Go through the entries below from the first line and transcribe each one exactly, ending with the line that contains "lookup-and-remove of [take], the".

===

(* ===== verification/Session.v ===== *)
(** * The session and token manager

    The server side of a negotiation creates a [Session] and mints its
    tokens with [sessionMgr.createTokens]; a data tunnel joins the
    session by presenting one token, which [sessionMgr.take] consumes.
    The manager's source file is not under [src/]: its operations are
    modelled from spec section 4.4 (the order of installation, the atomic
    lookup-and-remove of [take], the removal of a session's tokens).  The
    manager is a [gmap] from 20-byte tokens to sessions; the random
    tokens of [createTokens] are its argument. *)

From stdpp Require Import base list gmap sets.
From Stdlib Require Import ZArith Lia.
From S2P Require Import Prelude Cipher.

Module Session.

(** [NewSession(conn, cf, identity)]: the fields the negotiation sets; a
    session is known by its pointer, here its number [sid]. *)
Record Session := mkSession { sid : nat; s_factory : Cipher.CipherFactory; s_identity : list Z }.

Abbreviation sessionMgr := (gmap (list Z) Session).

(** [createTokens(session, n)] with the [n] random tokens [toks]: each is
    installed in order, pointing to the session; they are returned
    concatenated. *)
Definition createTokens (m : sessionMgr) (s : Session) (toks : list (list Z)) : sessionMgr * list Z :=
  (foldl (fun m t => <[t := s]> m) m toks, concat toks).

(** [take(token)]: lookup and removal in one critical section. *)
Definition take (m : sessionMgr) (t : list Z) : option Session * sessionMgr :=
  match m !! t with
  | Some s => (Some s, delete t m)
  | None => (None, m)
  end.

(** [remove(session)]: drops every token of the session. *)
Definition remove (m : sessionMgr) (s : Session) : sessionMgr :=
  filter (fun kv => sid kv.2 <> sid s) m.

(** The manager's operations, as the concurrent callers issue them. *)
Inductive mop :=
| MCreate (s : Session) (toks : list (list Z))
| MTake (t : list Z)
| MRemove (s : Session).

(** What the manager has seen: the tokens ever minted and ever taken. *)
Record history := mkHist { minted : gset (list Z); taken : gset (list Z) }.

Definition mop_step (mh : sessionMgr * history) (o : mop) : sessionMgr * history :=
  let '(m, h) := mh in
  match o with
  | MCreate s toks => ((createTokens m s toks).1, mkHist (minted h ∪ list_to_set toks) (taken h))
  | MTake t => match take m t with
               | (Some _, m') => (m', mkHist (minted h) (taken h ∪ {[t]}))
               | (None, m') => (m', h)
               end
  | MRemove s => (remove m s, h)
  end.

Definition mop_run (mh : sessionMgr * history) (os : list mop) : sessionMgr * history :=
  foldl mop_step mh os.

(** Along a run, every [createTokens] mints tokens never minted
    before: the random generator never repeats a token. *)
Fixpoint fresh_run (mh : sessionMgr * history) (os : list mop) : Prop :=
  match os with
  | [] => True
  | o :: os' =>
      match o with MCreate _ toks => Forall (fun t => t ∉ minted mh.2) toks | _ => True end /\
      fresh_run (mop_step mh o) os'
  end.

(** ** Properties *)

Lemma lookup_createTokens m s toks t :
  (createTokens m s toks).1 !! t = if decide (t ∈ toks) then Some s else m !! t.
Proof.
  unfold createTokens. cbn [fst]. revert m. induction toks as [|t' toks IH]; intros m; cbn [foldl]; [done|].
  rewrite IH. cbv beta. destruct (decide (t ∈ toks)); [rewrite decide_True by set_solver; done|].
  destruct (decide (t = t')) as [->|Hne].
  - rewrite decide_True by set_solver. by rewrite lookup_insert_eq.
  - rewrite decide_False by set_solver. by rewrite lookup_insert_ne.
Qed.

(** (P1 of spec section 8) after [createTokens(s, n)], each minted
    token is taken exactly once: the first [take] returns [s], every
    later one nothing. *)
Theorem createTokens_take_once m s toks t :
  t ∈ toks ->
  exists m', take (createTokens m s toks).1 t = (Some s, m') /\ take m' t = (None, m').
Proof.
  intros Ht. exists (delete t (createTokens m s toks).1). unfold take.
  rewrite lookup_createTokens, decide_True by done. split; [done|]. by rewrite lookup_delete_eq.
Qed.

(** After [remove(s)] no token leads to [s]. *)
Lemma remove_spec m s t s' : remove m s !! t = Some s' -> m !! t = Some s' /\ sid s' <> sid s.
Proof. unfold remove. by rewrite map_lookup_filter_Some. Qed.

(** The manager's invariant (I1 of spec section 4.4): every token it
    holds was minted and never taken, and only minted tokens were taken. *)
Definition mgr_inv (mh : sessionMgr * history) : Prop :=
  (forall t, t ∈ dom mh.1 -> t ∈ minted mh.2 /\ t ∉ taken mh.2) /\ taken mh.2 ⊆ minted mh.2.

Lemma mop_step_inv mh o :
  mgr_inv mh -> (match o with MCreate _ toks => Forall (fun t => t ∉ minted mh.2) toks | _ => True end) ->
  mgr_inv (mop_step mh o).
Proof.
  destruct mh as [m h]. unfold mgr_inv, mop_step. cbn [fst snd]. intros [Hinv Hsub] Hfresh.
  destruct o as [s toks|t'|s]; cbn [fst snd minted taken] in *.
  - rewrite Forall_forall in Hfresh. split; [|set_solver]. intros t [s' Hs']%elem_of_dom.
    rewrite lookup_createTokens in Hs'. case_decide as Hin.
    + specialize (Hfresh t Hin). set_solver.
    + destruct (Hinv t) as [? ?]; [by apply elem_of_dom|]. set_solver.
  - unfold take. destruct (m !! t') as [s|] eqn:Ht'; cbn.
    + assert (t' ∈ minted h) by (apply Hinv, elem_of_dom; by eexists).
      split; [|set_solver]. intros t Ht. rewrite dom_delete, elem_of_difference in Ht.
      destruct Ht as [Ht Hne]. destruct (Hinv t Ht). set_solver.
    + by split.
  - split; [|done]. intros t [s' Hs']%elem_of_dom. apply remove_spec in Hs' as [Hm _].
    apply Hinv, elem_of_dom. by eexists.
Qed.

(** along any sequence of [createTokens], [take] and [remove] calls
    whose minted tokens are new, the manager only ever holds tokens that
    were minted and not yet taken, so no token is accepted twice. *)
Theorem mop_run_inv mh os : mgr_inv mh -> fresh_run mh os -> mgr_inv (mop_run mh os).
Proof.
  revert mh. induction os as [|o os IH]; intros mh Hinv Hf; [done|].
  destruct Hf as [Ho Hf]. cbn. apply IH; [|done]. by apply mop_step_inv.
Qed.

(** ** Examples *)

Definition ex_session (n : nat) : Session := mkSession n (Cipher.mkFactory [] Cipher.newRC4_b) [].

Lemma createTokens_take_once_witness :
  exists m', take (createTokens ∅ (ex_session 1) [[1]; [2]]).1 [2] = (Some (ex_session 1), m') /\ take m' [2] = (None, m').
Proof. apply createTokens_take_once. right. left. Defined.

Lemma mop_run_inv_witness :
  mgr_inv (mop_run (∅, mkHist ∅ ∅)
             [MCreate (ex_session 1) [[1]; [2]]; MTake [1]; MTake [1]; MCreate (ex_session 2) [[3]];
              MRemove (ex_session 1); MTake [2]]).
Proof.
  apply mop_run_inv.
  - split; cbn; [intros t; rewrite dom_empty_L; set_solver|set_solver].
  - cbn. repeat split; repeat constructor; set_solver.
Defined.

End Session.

===

* SOLUTION TO THIS TASK
(* ===== verification/Session.v ===== *)
(** * The session and token manager

    The server side of a negotiation creates a [Session] and mints its
    tokens with [sessionMgr.createTokens]; a data tunnel joins the
    session by presenting one token, which [sessionMgr.take] consumes.
    The manager's source file is not under [src/]: its operations are
    modelled from spec section 4.4 (the order of installation, the atomic
    lookup-and-remove of [take], the removal of a session's tokens).  The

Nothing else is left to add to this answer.